There is another issue to using JIB gradings and registration as it currently stands.
Effectively, we would be putting control of all of this into a commercial organisation - i.e. one out to make a profit.
The DNOs will never agree to handing over their profits to another.
IMVHO, it is beyond time that our government - the prime body who is charged with care of our nation in ALL respects, in every possible avenue - takes hold of the whole shooting match, and seriously thinks about how ALL trades go forward.
And I mean this from pre-apprenticeship (i.e. during our school days) right the way through until retirement.

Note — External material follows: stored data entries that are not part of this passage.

(* ===== verification/Sched.v ===== *)
(** * The scheduler (proc.c)

    [scheduler_pass] is one round of the endless loop of [scheduler], for the
    strategy that SCHEDFLAG selects.  The cases of the [switch] statement have
    no [break], so that a strategy also executes the cases after its own.
    [play] runs a round against an environment that says in what state each
    process gives the processor back; the other processors run processes and
    change the table while one runs here. *)

From stdpp Require Import base numbers list option strings gmap.
From S2P Require Import Prelude Kernel Fields Mmu Spinlock Proc Cprintf Cstring Kalloc Vm.

(** ** The code *)

(** The accounting at the start of a round. *)
Definition account (ticks : Z) (p : proc) : proc :=
  set_p_last_check ticks
    (if is_state RUNNING p then set_p_rtime (u32 (p_rtime p + (ticks - p_last_check p))) p else p).

(** Give the processor to process [i] until it comes back. *)
Definition run_proc (i : nat) : K unit :=
  modify (set_k_cur (Some i)) ;;
  switchuvm i ;;
  upd_proc i (set_p_state RUNNING) ;;
  swtch (Some i) ;;
  switchkvm ;;
  modify (set_k_cur None).

(** Case 1: the oldest process.  [min_ctime] is an [int] compared with the
    unsigned [p->ctime]. *)
Fixpoint fcfs_scan (l : list proc) (i : nat) (min_ctime : Z) (to_run : option nat) : option nat :=
  match l with
  | [] => to_run
  | p :: l' =>
      if negb (is_state RUNNABLE p) then fcfs_scan l' (S i) min_ctime to_run
      else if p_ctime p <? u32 min_ctime then fcfs_scan l' (S i) (i32 (p_ctime p)) (Some i)
      else fcfs_scan l' (S i) min_ctime to_run
  end.

Definition fcfs_case : K unit :=
  ticks <- gets k_ticks ;;
  t <- gets k_proc ;;
  match fcfs_scan t 0 (i32 (ticks + 1000)) None with
  | Some i => run_proc i
  | None => ret tt
  end.

(** Case 2: every process of the best priority. *)
Fixpoint pbs_scan (l : list proc) (priority_chosen : Z) : Z :=
  match l with
  | [] => priority_chosen
  | p :: l' =>
      if negb (is_state RUNNABLE p) then pbs_scan l' priority_chosen
      else pbs_scan l' (if p_priority p <? priority_chosen then p_priority p else priority_chosen)
  end.

Definition pbs_case : K unit :=
  t <- gets k_proc ;;
  let priority_chosen := pbs_scan t 101 in
  when (negb (priority_chosen =? 101))
    (foreach (seq 0 NPROC) (fun i =>
      p <- get_proc i ;;
      when (is_state RUNNABLE p && (p_priority p =? priority_chosen)) (run_proc i))).

(** Case 4: every runnable process in turn. *)
Definition rr_case : K unit :=
  foreach (seq 0 NPROC) (fun i => p <- get_proc i ;; when (is_state RUNNABLE p) (run_proc i)).

Definition sched_strat (flag : Z) : Z :=
  if flag =? 70 then 1 else if flag =? 80 then 2 else if flag =? 77 then 3 else if flag =? 82 then 4 else -1.

(** A [case] is reached from its own label and from those above it; case 3
    is empty. *)
Definition scheduler_pass (strat : Z) : K unit :=
  acquire L_ptable ;;
  modify (fun s => set_k_proc (account (k_ticks s) <$> k_proc s) s) ;;
  when (strat =? 1) fcfs_case ;;
  when ((1 <=? strat) && (strat <=? 2)) pbs_case ;;
  when ((1 <=? strat) && (strat <=? 4)) rr_case ;;
  release L_ptable.
Lemma find_free_Some d n bi :
  find_free d n = Some bi ->
  (bi < n)%nat /\ bit_test d bi = false /\ forall j, (j < bi)%nat -> bit_test d j = true.
Proof.
  unfold find_free. intros ([j x] & E & ->)%fmap_Some. simpl.
  apply list_find_Some in E as (Hj & Hx & Hmin). apply lookup_seq in Hj as [-> Hj]. simpl in *.
  split_and!; [done|done|]. intros k Hk.
  destruct (bit_test d k) eqn:Ek; [done|]. exfalso. eapply Hmin; [|exact Hk|exact Ek].
  apply lookup_seq. split; [done|lia].
Qed.

Lemma find_free_None d n j : find_free d n = None -> (j < n)%nat -> bit_test d j = true.
Proof.
  unfold find_free. intros E%fmap_None Hj. rewrite list_find_None in E.
  rewrite Forall_forall in E. specialize (E j ltac:(apply elem_of_seq; lia)).
  by destruct (bit_test d j).
Qed.

(** ** Allocation of blocks *)

(** The first block after the bitmap. *)
Definition data_start (sb : superblock) : Z := sb_bmapstart sb + sb_size sb / BPB + 1.
Definition used (V : Z -> block) (sb : superblock) (b : Z) : bool :=
  bit_test (V (BBLOCK b sb)) (Z.to_nat (b mod BPB)).

(** The layout that mkfs makes: the log, the inodes, the bitmap, the data. *)
Record fs_geo (s : kernel) : Prop := {
  fg_log : log_start (k_log s) + log_size (k_log s) <= sb_inodestart (k_sb s);
  fg_ninodes : 0 <= sb_ninodes (k_sb s);
  fg_inodes : sb_inodestart (k_sb s) + sb_ninodes (k_sb s) / IPB + 1 <= sb_bmapstart (k_sb s);
  fg_data : data_start (k_sb s) <= sb_size (k_sb s);
  fg_size : sb_size (k_sb s) <= k_disksize s;
  fg_start : 0 <= log_start (k_log s);
  fg_logsize : 1 <= log_size (k_log s) <= LOGSIZE;
  fg_disksize : k_disksize s <= 2 ^ 31;
}.

Lemma fs_geo_frame s s' : fframe s s' -> fs_geo s -> fs_geo s'.
Proof.
  intros Hf [? ? ? ? ? ? ? ?]. split; rewrite ?(ff_sb Hf), ?(ff_log_start Hf), ?(ff_log_size Hf), ?(ff_disksize Hf); done.
Qed.

(** The blocks before the data are never free. *)
Definition bitmap_ok (V : Z -> block) (sb : superblock) : Prop :=
  forall b, 0 <= b < sb_size sb -> used V sb b = false -> data_start sb <= b.

Section balloc_proofs.
Context `{Fuel}.
Implicit Types (s : kernel) (V : Z -> block) (bl : list Z) (L : gmap nat Z).
(** A new entry in the indirect block. *)
Lemma file_add_entry s V V1 a sz bn r :
  fs_geo s -> file_ok V (k_sb s) a sz -> alloced (k_sb s) V r V1 -> (12 <= bn < 140)%nat -> a !!! 12%nat <> 0 ->
  block_ok (V (a !!! 12%nat)) ->
  let V' := bset V1 (a !!! 12%nat) (set32 (V1 (a !!! 12%nat)) (bn - 12) r) in
  file_ok V' (k_sb s) a sz /\
  forall k, (k < 140)%nat -> baddr V' a k = if decide (k = bn) then r else baddr V a k.
Proof.
  intros Hg Hf Ha Hbn H12 [Hlen _] V'. set (i := a !!! 12%nat) in *. pose proof (data_pos _ Hg) as Hpos.
  pose proof (fo_ind _ _ _ _ Hf H12) as Hi. fold i in Hi.
  pose proof (proj2 (data_kept _ Hpos _ _ _ _ Ha Hi)) as Ei. pose proof (al_range _ _ _ _ Ha) as Hr.
  pose proof (fg_size _ Hg). pose proof (fg_disksize _ Hg).
  assert (forall k, (k < 140)%nat -> baddr V' a k = if decide (k = bn) then r else baddr V a k) as E.
  { intros k Hk. unfold baddr. fold i. rewrite (proj2 (Z.eqb_neq i 0)) by done. destruct (Nat.ltb_spec k 12).
    { by rewrite decide_False by lia. }
    unfold V'. rewrite bset_eq, Ei. case_decide as Ek.
    - subst. apply get32_set32_eq; lia.
    - apply get32_set32_ne; lia. }
  split; [|done]. apply (file_add _ Hpos V V' a a sz bn r); [exact Hf|apply Hf|done|lia|exact E|..].
  - intros b Hb. apply data_bset; [done|apply Hi|]. by apply (data_kept _ Hpos _ _ _ _ Ha).
  - apply data_bset; [done|apply Hi|]. by eapply (data_new _ Hpos).
  - intros k Hk. by eapply (file_not_free _ Hpos).
  - intros Er. by eapply (data_not_free _ V r i V1 Ha Hi).
Qed.

(** What an operation on a file does to the rest of the disk: blocks in use
    stay in use, and only those of [X] change. *)
Record fstep (sb : superblock) (X : Z -> Prop) V V' : Prop := {
  fs_used : forall c, 0 <= c < sb_size sb -> used V sb c = true -> used V' sb c = true;
  fs_keep : forall b, ~ X b -> b < sb_bmapstart sb \/ data_ok V sb b -> V' b = V b;
}.

Lemma fstep_refl sb X V : fstep sb X V V.
Proof. done. Qed.

Lemma fstep_data s X V V' b : fs_geo s -> fstep (k_sb s) X V V' -> data_ok V (k_sb s) b -> data_ok V' (k_sb s) b.
Proof.
  intros Hg Hs [Hb Hu]. split; [done|]. pose proof (data_pos _ Hg). apply (fs_used _ _ _ _ Hs); [lia|done].
Qed.

Lemma fstep_trans s (X Y : Z -> Prop) V1 V2 V3 :
  fs_geo s -> fstep (k_sb s) X V1 V2 -> fstep (k_sb s) Y V2 V3 -> fstep (k_sb s) (fun b => X b \/ Y b) V1 V3.
Proof.
  intros Hg H1 H2. split.
  - intros c Hc Hu. by apply (fs_used _ _ _ _ H2), (fs_used _ _ _ _ H1).
  - intros b HX Hb. rewrite (fs_keep _ _ _ _ H2), (fs_keep _ _ _ _ H1); [done|tauto|done|tauto|].
    destruct Hb as [|Hb]; [by left|right; by eapply fstep_data].
Qed.

Lemma fstep_weaken sb (X Y : Z -> Prop) V V' : (forall b, X b -> Y b) -> fstep sb X V V' -> fstep sb Y V V'.
Proof. intros HXY [Hu Hk]. split; [done|]. intros b Hb. apply Hk. auto. Qed.

Lemma fstep_alloced s X V r V' : fs_geo s -> alloced (k_sb s) V r V' -> fstep (k_sb s) X V V'.
Proof.
  intros Hg Ha. pose proof (geo_order _ Hg). pose proof (al_range _ _ _ _ Ha). split.
  - intros c Hc Hu. by rewrite (al_used _ _ _ _ Ha), Hu, orb_true_r by done.
  - intros b _ [Hb|Hb].
    + apply (al_other _ _ _ _ Ha); [lia|by left].
    + by apply (data_kept _ (data_pos _ Hg) _ _ _ _ Ha).
Qed.

Lemma fstep_bset s V b d :
  fs_geo s -> data_start (k_sb s) <= b -> fstep (k_sb s) (fun c => c = b) V (bset V b d).
Proof.
  intros Hg Hb. split.
  - intros c Hc. by rewrite used_bset.
  - intros c Hc _. by apply bset_ne.
Qed.

Lemma balloc_alloced s V bl L :
  can_alloc s V bl L -> (0 < nfree V (k_sb s))%nat ->
  wp (balloc 1) s (fun r s' => exists V' bl', alloced (k_sb s) V r V' /\ tx s' V' bl' L /\
    (length bl' <= length bl + 2)%nat /\ fframe s s' /\ k_inodes s' = k_inodes s).
Proof.
  intros Hca Hn. eapply wp_mono; [by apply balloc_spec|].
  intros r s' ((Hr & Hu & _) & Hok & Hf & Ei). eexists _, _. split; [|split; [exact Hok|split_and!; [|done|done]]].
  - pose proof (ca_bitmap _ _ _ _ Hca r Hr Hu). split; [lia|done|apply ballocated_new|..].
    + intros c Hc. by eapply used_ballocated.
    + intros n Hne Hn'. by eapply ballocated_other.
    + by eapply ballocated_bitmap.
    + by eapply nfree_ballocated.
  - pose proof (length_absorb r (absorb (BBLOCK r (k_sb s)) bl)). pose proof (length_absorb (BBLOCK r (k_sb s)) bl). lia.
Qed.

(** ** bmap *)

(** The block is there: nothing changes. *)
Lemma bmap_hit s V bl ip n bn sz :
  tx s V bl ∅ -> fs_geo s -> (length bl < NBUF)%nat -> k_inodes s !!! ip = n -> i_dev n = 1 ->
  file_ok V (k_sb s) (i_addrs n) sz -> 0 <= bn < 140 -> baddr V (i_addrs n) (Z.to_nat bn) <> 0 ->
  wp (bmap ip bn) s (fun r s' => r = baddr V (i_addrs n) (Z.to_nat bn) /\ tx s' V bl ∅ /\ fframe s s' /\
    k_inodes s' = k_inodes s).
Proof.
  intros Hok Hg Hroom En Hd Hf Hbn Hb. unfold bmap. apply wp_bind. eapply wp_run; [reflexivity|]. rewrite En, Hd.
  unfold baddr in *. destruct (Z.ltb_spec bn NDIRECT) as [Hlt|Hge]; unfold NDIRECT in *.
  - rewrite (proj2 (Nat.ltb_lt _ _)) in * by lia. rewrite (proj2 (Z.eqb_neq _ _) Hb). cbn [negb]. by apply wp_ret.
  - rewrite (proj2 (Nat.ltb_ge _ _)) in * by lia. change (Z.to_nat 12) with 12%nat.
    change NINDIRECT with 128. destruct (Z.ltb_spec (bn - 12) 128); [|lia].
    destruct (Z.eqb_spec (i_addrs n !!! 12%nat) 0) as [|H12]; [done|]. cbn [negb]. apply wp_bind, wp_ret. unfold bmap_entry.
    pose proof (fo_ind _ _ _ _ Hf H12) as [Hi _]. pose proof (fg_size _ Hg). set (i := i_addrs n !!! 12%nat) in *.
    apply wp_bind. eapply wp_mono; [apply (tx_bread s V bl ∅ i Hok); [lia|done|by rewrite map_size_empty]|].
    intros j s1 (Hj & Hok1 & Hs1 & Hf1 & Ei1). apply wp_bind. eapply wp_run; [reflexivity|].
    rewrite (tx_data _ _ _ _ j i Hok1) by apply lookup_insert_eq.
    replace (Z.to_nat (bn - 12)) with (Z.to_nat bn - 12)%nat by lia.
    rewrite (proj2 (Z.eqb_neq _ _) Hb). cbn [negb]. apply wp_bind, wp_ret, wp_bind.
    eapply wp_mono; [apply (tx_brelse _ _ _ _ j i Hok1); [apply lookup_insert_eq|done]|].
    intros _ s2 (Hok2 & Hf2 & Ei2). rewrite delete_insert_id in Hok2 by done. apply wp_ret.
    split_and!; [done|done|by rewrite Hf1|congruence].
Qed.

A unified register of trades, maintained by a government body, at tax payers expense, which is (a) Easily accessible, (b) maintained DAILY, (c) Understandable to the public (d) reflect the REAL skills of trades people, including a summary of fines, bans, etc, and (e) makes it EASY for trades to register work, gain compliances, meet standards, access training, and provide fully qualified, quality work.
This "body" would also take away the need for COMPANIES to pay up to trades association for approvals that don't factually do very much at all, and place the requirements for "approval" on every single trades person out there, irrespective of company. The companies, in trun would then be able to employ only qualified people in the right places, and would have a clear structure for taking on new blood.
It would also, at a stroke, cut cowboy trading out.
I know there are a million "buts" and "what if's" to this, but in principle, it is the ONLY way, we're ever going to get past any of the issues which affect the state of our industry, and every other one. Simply, qualifications and approvals need to be on the individual and NOT on the company, and they need to be centralised under an impartial body of regulation and licencing.
The fees we pay as an industry, and the hidden costs all of us pay through employment - that's where the money for it comes from, as well as approximately one penny in every hundred on an electricity bill, and one penny in every hundred on a gas bill - and for the other trades, one penny in every hundred on council tax, as every occupied building has this charge.
Who can tell me why a National Register of trades, collated from what we have today from SIC codes, to C&G records, to approvals databases, could not be worked into a system that benefits everyone, from the bottom to the very top?